▶ [WORK ITEM] From the listing below, copy each line where "Hpos" occurs.

▶ [PROVIDED ENTRIES]
(** C5: however the callers and the module exit interleave, two tasks never hold
    the same channel, a task that holds a channel finds it marked busy, and no
    caller gets [-EDEADLK]: behind the semaphore there is always a free
    channel. *)
Theorem dma_channel_exclusive tasks st :
  Forall fresh_task tasks -> creach tasks st ->
  (forall i j c c', i <> j -> c_tasks st !! i = Some (PHold c) -> c_tasks st !! j = Some (PHold c') -> c <> c') /\
  (forall i c, c_tasks st !! i = Some (PHold c) -> c_busy st !! c = Some true) /\
  (forall i, c_tasks st !! i <> Some (PRet (- EDEADLK))).
Proof.
  intros Hf Hr. pose proof (creach_inv tasks st Hf Hr) as [Hs Hsum (b0 & b1 & Hb & H0 & H1) Hh Hret].
  assert (forall i c, c_tasks st !! i = Some (PHold c) -> (c < 2)%nat /\ c_busy st !! c = Some true) as Hbusy.
  { intros i c Hi. pose proof (Hh _ _ Hi) as Hlt. simpl in Hlt. split; [done|].
    pose proof (count_pos (w_hold c) _ _ _ (w_hold_nonneg c) Hi) as Hc. simpl in Hc. rewrite Nat.eqb_refl in Hc.
    rewrite Hb. destruct c as [|[|c]]; [| |lia]; simpl in *; [destruct b0|destruct b1]; simpl in *; done || lia. }
  split_and!.
  - intros i j c c' Hij Hi Hj <-. destruct (Hbusy i c Hi) as [Hlt _].
    pose proof (count_two (w_hold c) _ i j _ _ (w_hold_nonneg c) Hij Hi Hj) as Hc. simpl in Hc.
    rewrite Nat.eqb_refl in Hc. simpl in Hc.
    destruct c as [|[|c]]; [destruct b0|destruct b1|]; simpl in *; lia.
  - intros i c Hi. by apply (Hbusy i).
  - intros i Hi. apply (Hret _ _ Hi). done.
Qed.

Definition returned (pc : dpc) : bool :=
  match pc with PRet _ | PExited => true | _ => false end.

Lemma count_witness f l : 0 < count f l -> exists i pc, l !! i = Some pc /\ 0 < f pc.
Proof.
  induction l as [|x l IH]; simpl; [lia|]. intros Hc.
  destruct (decide (0 < f x)); [exists 0%nat, x; done|].
  destruct IH as (i & pc & Hi & Hp); [lia|]. by exists (S i), pc.
Qed.

Lemma step_enabled st i pc :
  c_tasks st !! i = Some pc -> is_Some (task_step false pc st) -> is_Some (sys_step i false st).
Proof. intros Hi [[pc' st'] Hs]. unfold sys_step. rewrite Hi. simpl. rewrite Hs. simpl. by eexists. Qed.

(** C18: callers cannot deadlock: as long as a caller or a module exit has not
    returned, some task can take a step, with no signal needed. *)
Theorem dma_no_deadlock tasks st :
  Forall fresh_task tasks -> creach tasks st ->
  (exists i pc, c_tasks st !! i = Some pc /\ returned pc = false) ->
  exists i, is_Some (sys_step i false st).
Proof.
  intros Hf Hr (i & pc & Hi & Hret). pose proof (creach_inv tasks st Hf Hr) as Hinv.
  assert (forall j q, c_tasks st !! j = Some q -> 0 < w_inside q \/ 0 < w_hold 0 q \/ 0 < w_hold 1 q ->
    is_Some (sys_step j false st)) as Hgo.
  { intros j q Hj Hw. apply (step_enabled st j q Hj). destruct q; simpl in *; try lia; try by eexists.
    - destruct (c_disable st); by eexists.
    - destruct (cinv_find st j Hinv Hj) as (c & Hc & _).
      destruct (__lock_avail_channel (c_busy st)) as [r b]. simpl in *. subst r. by eexists. }
  assert (c_sem st <= 0 -> exists j, is_Some (sys_step j false st)) as Hblocked.
  { intros Hs. destruct Hinv as [Hs0 Hsum _ _ _].
    assert (0 < count w_inside (c_tasks st) \/ 0 < count (w_hold 0) (c_tasks st)
            \/ 0 < count (w_hold 1) (c_tasks st)) as Hpos by lia.
    destruct Hpos as [Hp|[Hp|Hp]]; apply count_witness in Hp as (j & q & Hj & Hw);
      exists j; apply (Hgo j q Hj); tauto. }
  destruct pc; try done; try (by exists i; apply (step_enabled st i _ Hi); eexists).
  - destruct (Z.ltb_spec 0 (c_sem st)) as [Hlt|Hle]; [|by apply Hblocked].
    exists i. apply (step_enabled st i _ Hi). simpl. rewrite (proj2 (Z.ltb_lt _ _) Hlt). by eexists.
  - exists i. apply (Hgo i PCheck Hi). simpl. lia.
  - exists i. apply (Hgo i PFind Hi). simpl. lia.
  - destruct (Z.ltb_spec 0 (c_sem st)) as [Hlt|Hle]; [|by apply Hblocked].
    exists i. apply (step_enabled st i _ Hi). simpl. rewrite (proj2 (Z.ltb_lt _ _) Hlt). by eexists.
Qed.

▶ [RESULT FOR THIS TASK]
            \/ 0 < count (w_hold 1) (c_tasks st)) as Hpos by lia.
    destruct Hpos as [Hp|[Hp|Hp]]; apply count_witness in Hp as (j & q & Hj & Hw);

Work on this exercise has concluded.